The AQRS assesses one dimension of creativity (esthetic judgment), represented by a composite score. It includes three creative dimensions (esthetically pleasing, well-drawn and creatively done) rated as 0: “no quality”, 1: “low quality”, or 2: “high quality.” Two additional points could be given based on raters’ overall impression of the drawing. The total possible score range was 0–8 points, although this was modified following pilot testing.

2.4. Data analysis

2.4.1. Intraclass correlations

Intraclass correlations provide a preliminary indication of how much genes and environments affect the variance of a phenotype via biometric model fitting. If the MZ correlation exceeds the DZ correlation, genetic influence on the phenotype is suggested. Nonshared environmental contributions are implicated if the MZ correlation is less than 1.0. A reared-apart twin design is a variant of the classic MZ–DZ comparison as it only estimates genetic and nonshared environmental factors (Segal, 2012).

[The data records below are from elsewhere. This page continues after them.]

(* ===== verification/MerkleTests.v ===== *)
(** * MerkleTests: the tests of the verifier and of the producer

    [programs/grave-vault/src/merkle.rs] and [snapshotter/src/tree.rs], run on
    SHA-256 itself (Sha.v). The proptests whose property rests on the hash
    being collision-free cannot be proved of a function: their bodies are
    definitions of the drawn inputs and are run on some. *)

From S2P Require Import Prelude TestKit Bytes Solana Merkle Sha Snapshot Tree.

Import SnapshotMerkleTree (t, from_entries, root, leaf, leaf_count, tree_depth, proof, proofs).

Section Tests.
Context `{Sha256}.

(** ** [merkle.rs], [mod tests] *)

Definition alice : Pubkey := key_of x01.
Definition bob : Pubkey := key_of x02.
Definition carol : Pubkey := key_of x03.
Definition dave : Pubkey := key_of x04.

Definition sorted_pair_hash (a b : list byte) : list byte :=
  let (lo, hi) := if bool_decide (bytes_le a b) then (a, b) else (b, a) in sha256 (lo ++ hi).

Definition leaf_is_deterministic : bool := same (compute_leaf alice 100) (compute_leaf alice 100).
Definition leaf_differs_when_balance_differs : bool :=
  negb (same (compute_leaf alice 100) (compute_leaf alice 101)).
Definition leaf_differs_when_pubkey_differs : bool :=
  negb (same (compute_leaf alice 100) (compute_leaf bob 100)).

Definition verify_two_leaf_tree : bool :=
  let la := compute_leaf alice 100 in
  let lb := compute_leaf bob 200 in
  let lc := compute_leaf carol 50 in
  let root := sorted_pair_hash la lb in
  verify_proof root la [lb] && verify_proof root lb [la]
  && negb (verify_proof root lc [lb]) && negb (verify_proof root la [lc]).

Definition verify_four_leaf_tree : bool :=
  let la := compute_leaf alice 100 in
  let lb := compute_leaf bob 200 in
  let lc := compute_leaf carol 300 in
  let ld := compute_leaf dave 400 in
  let n01 := sorted_pair_hash la lb in
  let n23 := sorted_pair_hash lc ld in
  let root := sorted_pair_hash n01 n23 in
  verify_proof root la [lb; n23] && verify_proof root lb [la; n23]
  && verify_proof root lc [ld; n01] && verify_proof root ld [lc; n01]
  && negb (verify_proof root la [n23; lb])
  && negb (verify_proof root (compute_leaf alice 999) [lb; n23])
  && negb (verify_proof root la []).

Definition empty_proof_verifies_leaf_as_root : bool :=
  let la := compute_leaf alice 100 in
  verify_proof la la [] && negb (verify_proof la (compute_leaf bob 200) []).

Definition sorted_pair_order_invariant : bool :=
  let la := compute_leaf alice 100 in
  let lb := compute_leaf bob 200 in
  let root := sorted_pair_hash la lb in
  verify_proof root la [lb] && verify_proof root lb [la].

(** ** [merkle.rs], [mod proptests] *)

(** The 24 bytes of the seed's two encodings: its own, a mixed one, its own
    twice. *)
Definition seed_pubkey (seed : Z) : Pubkey :=
  le_bytes 8 seed ++ le_bytes 8 (seed * 0x9E3779B97F4A7C15) ++ le_bytes 8 seed ++ le_bytes 8 seed.

(** What [holder_set_strategy] draws. *)
Record holder_set (entries : list HolderEntry) : Prop := {
  hs_canonical : canonical entries;
  hs_size : (length entries <= 48)%nat;
  hs_balances : Forall (fun e => 1 <= lp_balance e <= u_max 64 / 2) entries;
}.

Definition leaf_of (e : HolderEntry) : list byte := compute_leaf (owner e) (lp_balance e).

(** Producer leaves and verifier leaves agree, and every proof is accepted. *)
Definition honest_proofs_always_verify : Prop := forall entries, holder_set entries ->
  exists tree r, from_entries entries = Ok tree /\ root tree = Some r
  /\ forall i e, entries !! i = Some e -> leaf tree i = Some (leaf_of e)
     /\ exists p, proof tree i = Some p /\ verify_proof r (leaf_of e) p = true.

Definition proof_lengths_bounded_by_tree_depth : Prop := forall entries, holder_set entries ->
  exists tree, from_entries entries = Ok tree
  /\ Forall (fun o => exists p, o = Some p /\ (length p <= tree_depth tree)%nat) (proofs tree).

(** [bytes[byte_idx] ^= 1 << bit_idx] *)
Definition flip (byte_idx : nat) (bit_idx : Z) (bytes : list byte) : list byte :=
  alter (fun b => Z_byte (Z.lxor (byte_Z b) (Z.shiftl 1 bit_idx))) byte_idx bytes.

Definition any_single_bit_flip_invalidates (entries : list HolderEntry) (flip_target : Z) (byte_idx : nat)
    (bit_idx : Z) : bool :=
  match from_entries entries, entries with
  | Ok tree, e :: _ =>
      match root tree, proof tree 0 with
      | Some root, Some proof =>
          let flip := flip byte_idx bit_idx in
          if flip_target =? 0 then negb (verify_proof (flip root) (leaf_of e) proof)
          else if flip_target =? 1 then negb (verify_proof root (flip (leaf_of e)) proof)
          else match proof with
               | [] => true
               | p :: rest => negb (verify_proof root (leaf_of e) (flip p :: rest))
               end
      | _, _ => false
      end
  | _, _ => false
  end.

Definition foreign_leaf_never_verifies_with_anothers_proof (entries : list HolderEntry) : bool :=
  match from_entries entries with
  | Ok tree =>
      forallb (fun i => forallb (fun j =>
        bool_decide (i = j) ||
        match root tree, proof tree i, entries !! j with
        | Some root, Some proof_i, Some entry_j => negb (verify_proof root (leaf_of entry_j) proof_i)
        | _, _, _ => false
        end) (seq 0 (length entries))) (seq 0 (length entries))
  | Err _ => false
  end.

Definition single_leaf_tree_empty_proof (seed balance : Z) : bool :=
  let owner := seed_pubkey seed in
  let leaf := compute_leaf owner balance in
  verify_proof leaf leaf [] && negb (verify_proof leaf (compute_leaf owner (cast_u 64 (balance + 1))) []).

(** ** [tree.rs], [mod tests] *)

Definition entry (owner : byte) (balance : Z) : HolderEntry := mkHolderEntry (key_of owner) balance.
Definition tree_of (balances : list (byte * Z)) : result SnapshotError t :=
  from_entries (map (fun p => entry (fst p) (snd p)) balances).
Definition on_tree (r : result SnapshotError t) (f : t -> bool) : bool :=
  match r with Ok tree => f tree | Err _ => false end.

(** [(1..=n).map(|i| (i * 8, 1_000 + i))] *)
Definition balances_upto (n : nat) : list (byte * Z) :=
  map (fun i => (Z_byte (Z.of_nat i * 8), 1000 + Z.of_nat i)) (seq 1 n).

Definition leaf_preimage_is_40_bytes_sha256 : bool :=
  let balance := 0x0102030405060708 in
  let leaf := SnapshotMerkleTree.compute_leaf (key_of x01) balance in
  let preimage := key_of x01 ++ le_bytes 8 balance in
  let be := key_of x01 ++ rev (le_bytes 8 balance) in
  same (length preimage) 40%nat && same leaf (sha256 preimage) && negb (same leaf (sha256 be)).

Definition single_leaf_tree_root_is_the_leaf : bool :=
  on_tree (tree_of [(x10, 5000)]) (fun tree =>
    same (root tree) (Some (compute_leaf (key_of x10) 5000)) && same (leaf_count tree) 1%nat
    && same (tree_depth tree) 0%nat && same (proof tree 0) (Some []) && same (proof tree 1) None).

Definition two_leaf_tree_root_is_the_sorted_pair_hash : bool :=
  let la := compute_leaf (key_of x10) 5000 in
  let lb := compute_leaf (key_of x20) 7000 in
  on_tree (tree_of [(x10, 5000); (x20, 7000)]) (fun tree =>
    same (root tree) (Some (SnapshotMerkleTree.hash_pair la lb)) && same (tree_depth tree) 1%nat
    && same (proof tree 0) (Some [lb]) && same (proof tree 1) (Some [la])).

Definition promoted_leaf_has_a_shorter_proof : bool :=
  let l0 := compute_leaf (key_of x10) 1000 in
  let l1 := compute_leaf (key_of x20) 2000 in
  let l2 := compute_leaf (key_of x30) 3000 in
  let p01 := SnapshotMerkleTree.hash_pair l0 l1 in
  on_tree (tree_of [(x10, 1000); (x20, 2000); (x30, 3000)]) (fun tree =>
    same (tree_depth tree) 2%nat && same (proof tree 0) (Some [l1; l2]) && same (proof tree 1) (Some [l0; l2])
    && same (proof tree 2) (Some [p01]) && same (root tree) (Some (SnapshotMerkleTree.hash_pair p01 l2))).

Definition proof_lengths_never_exceed_depth : bool :=
  forallb (fun n => on_tree (tree_of (balances_upto n)) (fun tree =>
    forallb (fun i => match proof tree i with
      | Some proof => (length proof <=? tree_depth tree)%nat
          && (negb (bool_decide (proof = [])) || bool_decide (tree_depth tree = 0%nat))
      | None => false
      end) (seq 0 n))) (seq 1 17).

Definition depth_is_the_level_count_above_the_leaves : bool :=
  forallb (fun c => on_tree (tree_of (balances_upto (fst c))) (fun tree =>
    same (tree_depth tree) (snd c) && same (leaf_count tree) (fst c)))
    [(1, 0); (2, 1); (3, 2); (4, 2); (5, 3); (7, 3); (8, 3); (9, 4); (16, 4); (17, 5)]%nat.

Definition invariant_violated (r : result SnapshotError t) : bool :=
  match r with Err (InvariantViolated _) => true | _ => false end.
Definition empty_snapshot {A} (r : result SnapshotError A) : bool :=
  match r with Err EmptySnapshot => true | _ => false end.

Definition canonical_ordering_is_enforced_fail_closed : bool :=
  invariant_violated (tree_of [(x20, 1000); (x10, 2000)])
  && invariant_violated (tree_of [(x10, 1000); (x10, 2000)])
  && invariant_violated (tree_of [(x10, 0); (x20, 2000)])
  && empty_snapshot (from_entries []).

Definition root_is_a_pure_function_of_the_canonical_set : bool :=
  let balances := [(x10, 1000); (x20, 2000); (x30, 3000); (x40, 4000)] in
  on_tree (tree_of balances) (fun a => on_tree (tree_of balances) (fun b =>
    same a b && same (proofs a) (proofs b))).

End Tests.

(** ** The suites pass *)

#[local] Existing Instance fips_sha256.

Lemma merkle_tests_pass : all_pass [
  leaf_is_deterministic; leaf_differs_when_balance_differs; leaf_differs_when_pubkey_differs;
  verify_two_leaf_tree; verify_four_leaf_tree; empty_proof_verifies_leaf_as_root;
  sorted_pair_order_invariant] = true.
Proof. run_suite. Qed.

Lemma tree_tests_pass : all_pass [
  leaf_preimage_is_40_bytes_sha256; single_leaf_tree_root_is_the_leaf;
  two_leaf_tree_root_is_the_sorted_pair_hash; promoted_leaf_has_a_shorter_proof;
  canonical_ordering_is_enforced_fail_closed; root_is_a_pure_function_of_the_canonical_set] = true.
Proof. run_suite. Qed.

(** These two count nodes, which no hash changes: the short one runs them. *)
Lemma tree_shape_tests_pass :
  all_pass [proof_lengths_never_exceed_depth (H := toy_sha256);
            depth_is_the_level_count_above_the_leaves (H := toy_sha256)] = true.
Proof. run_suite. Qed.

(** Drawn inputs: one holder and three; the two ends of each flipped value. *)
Definition drawn_set (seeds : list Z) : list HolderEntry :=
  map (fun s => mkHolderEntry (seed_pubkey s) (s * 1000 + 7)) seeds.

Lemma drawn_proptests_pass :
  all_pass (map (fun c => any_single_bit_flip_invalidates c.1.1 c.1.2 c.2.1 c.2.2)
    (list_prod (list_prod [drawn_set [9]; drawn_set [1; 2; 3]] [0; 1; 2]) [(0%nat, 0); (31%nat, 7)])) = true
  /\ foreign_leaf_never_verifies_with_anothers_proof (drawn_set [1; 2; 3]) = true
  /\ all_pass [single_leaf_tree_empty_proof 0 1; single_leaf_tree_empty_proof (2 ^ 48 - 1) (u_max 64)] = true.
Proof. split_and!; run_suite. Qed.

(** ** The proptests that hold of every hash *)

Section EveryHash.
Context `{Sha256} {HL : Sha256Laws}.

Lemma holder_set_tree entries :
  holder_set entries -> exists tree r, from_entries entries = Ok tree /\ seals entries tree r.
Proof.
  intros [Hc _ _]. apply from_entries_canonical, is_ok_true in Hc as [tree Ht].
  destruct (from_entries_seals _ _ Ht) as [r Hr]. by exists tree, r.
Qed.

Lemma honest_proofs_always_verify_holds : honest_proofs_always_verify.
Proof.
  intros entries (tree & r & Ht & Hr)%holder_set_tree. exists tree, r.
  split; [exact Ht|]. split; [exact (sl_root _ _ _ Hr)|].
  intros i e He. split; [exact (sl_leaf _ _ _ Hr i e He)|].
  destruct (sl_proof _ _ _ Hr i e He) as (p & Hp & _ & _ & Hv). exists p. split; [exact Hp|exact Hv].
Qed.

Lemma proof_lengths_bounded_holds : proof_lengths_bounded_by_tree_depth.
Proof.
  intros entries (tree & r & Ht & Hr)%holder_set_tree. exists tree. split; [exact Ht|].
  unfold proofs. rewrite (sl_count _ _ _ Hr). apply Forall_map, Forall_seq. intros i Hi.
  destruct (lookup_lt_is_Some_2 entries i) as [e He]; [lia|].
  destruct (sl_proof _ _ _ Hr i e He) as (p & Hp & _ & Hl & _). exists p. split; [exact Hp|exact Hl].
Qed.
End EveryHash.
(* ===== verification/Artifact.v ===== *)
(** * Artifact: the sealed, published snapshot

    [snapshotter/src/artifact.rs]: sealing, the lookup, the integrity check
    (with the build's overflow checks on) and the hex codec of the hashes. The
    JSON layer is Document.v. *)

From Stdlib Require Import Ascii String.
From S2P Require Import Prelude Bytes Solana Merkle Locker Snapshot Builder BuilderSpec Tree.

Definition ARTIFACT_FORMAT_VERSION : Z := 1.

Record ArtifactEntry := mkArtifactEntry {
  ae_owner : Pubkey;
  ae_lp_balance : Z;                  (* u64 *)
  ae_leaf : list byte;
  ae_proof : list (list byte);
}.

Record SnapshotArtifact := mkSnapshotArtifact {
  format_version : Z;                 (* u32 *)
  ar_pool_address : Pubkey;
  ar_amm_program_id : Pubkey;
  ar_lp_mint : Pubkey;
  ar_snapshot_slot : Z;
  ar_lp_total_supply : Z;             (* u64 *)
  merkle_root : list byte;
  ar_leaf_count : nat;
  ar_tree_depth : nat;
  ar_entries : list ArtifactEntry;
  ar_reconciliation : Reconciliation;
}.

(** An error of the crate, or a panic: an [expect] that fails, or an addition
    that overflows under [overflow-checks = true]. *)
Inductive failure := Refused (e : SnapshotError) | Panicked.

Definition mismatch {A} (reason : string) : result failure A := Err (Refused (ArtifactMismatch reason)).

(** [.expect(...)] *)
Definition expect {A} (o : option A) : result failure A := ok_or o Panicked.

(** [a + b] on [u64]. *)
Definition plus_u64 (a b : Z) : result failure Z := expect (checked_add_u 64 a b).

Section Artifact.
Context `{Sha256}.
Import SnapshotMerkleTree.

Definition seal_entry (tr : t) (i : nat) (e : HolderEntry) : result failure ArtifactEntry :=
  l ← expect (leaf tr i);
  p ← expect (proof tr i);
  mret (mkArtifactEntry (owner e) (lp_balance e) l p).

(** [iter().enumerate().map(...).collect()] *)
Fixpoint seal_entries (tr : t) (i : nat) (es : list HolderEntry) : result failure (list ArtifactEntry) :=
  match es with
  | [] => mret []
  | e :: es =>
      a ← seal_entry tr i e;
      rest ← seal_entries tr (S i) es;
      mret (a :: rest)
  end.

Definition seal (snapshot : LpSnapshot) (tr : t) : result failure SnapshotArtifact :=
  rebuilt ← map_err Refused (from_snapshot snapshot);
  (if bool_decide (rebuilt = tr) then mret tt
   else mismatch "the supplied tree does not match the snapshot's leaf set");;
  es ← seal_entries tr 0 (entries snapshot);
  r ← expect (root tr);
  mret {|
    format_version := ARTIFACT_FORMAT_VERSION;
    ar_pool_address := sn_pool_address snapshot;
    ar_amm_program_id := sn_amm_program_id snapshot;
    ar_lp_mint := sn_lp_mint snapshot;
    ar_snapshot_slot := snapshot_slot snapshot;
    ar_lp_total_supply := sn_lp_total_supply snapshot;
    merkle_root := r;
    ar_leaf_count := leaf_count tr;
    ar_tree_depth := tree_depth tr;
    ar_entries := es;
    ar_reconciliation := reconciliation snapshot;
  |}.

Definition proof_for (a : SnapshotArtifact) (o : Pubkey) : option ArtifactEntry :=
  snd <$> list_find (fun e => ae_owner e = o) (ar_entries a).

Definition artifact_leaves (a : SnapshotArtifact) : list HolderEntry :=
  map (fun e => mkHolderEntry (ae_owner e) (ae_lp_balance e)) (ar_entries a).

(** The loop over the persisted entries. *)
Fixpoint check_entries (tr : t) (i : nat) (es : list ArtifactEntry) : result failure unit :=
  match es with
  | [] => mret tt
  | e :: es =>
      (if bool_decide (leaf tr i = Some (ae_leaf e)) then mret tt else mismatch "leaf mismatch");;
      (if bool_decide (proof tr i = Some (ae_proof e)) then mret tt else mismatch "proof mismatch");;
      check_entries tr (S i) es
  end.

2.4.2. Biometric model fitting

Univariate biometric modeling was used to estimate simultaneously the relative additive genetic (A) and nonshared environmental (E) contributions to the phenotypes. An AE univariate biometric model, in which C was constrained to 0, was fit by maximum likelihood estimation of the raw data in Mx (Neale, Boker, Xie, & Maes, 2003). The correlation between the genetic (A) factors is constrained to 1.0 for MZ twins and 0.5 for DZ twins. Nonshared environmental (E) factors are uncorrelated between the twins. Genetic and nonshared environmental influences on a single measured variable are denoted by paths a1 and e1, respectively.

An AE model in which genetic and nonshared environmental paths were estimated was tested. The A path that was not significantly different from zero, as indicated by 95% confidence intervals, was systematically dropped. Model differences were explored using a nested model approach that compared the AE model and the E model. Differences in χ2 values of the models (Δχ2) in relation to differences in their degrees of freedom were tested to determine whether the E model resulted in a significant decrement in model fit compared to the AE model. If the Δχ2 value for the E model to the full model is non-significant, the E model accurately represents the data and is, therefore, a preferable fit compared to the full model. Twin model assumptions, e.g., equal environments assumption are summarized in Johnson (2007) and Kendler, Neale, Kessler, Heath, and Eaves (1994).

3. Results

3.1. Pilot study

A pilot study assessed experimental procedures, rating scales and inter-rater reliabilities. Raters were three artists (two females, one male) and one male non-artist. Pilot rating sessions included a brief description of the study and instructions for completing the AQRS. Twenty “mock” drawings each of houses and people were created by research staff for this purpose. The four raters viewed the 40 drawings twice in one session.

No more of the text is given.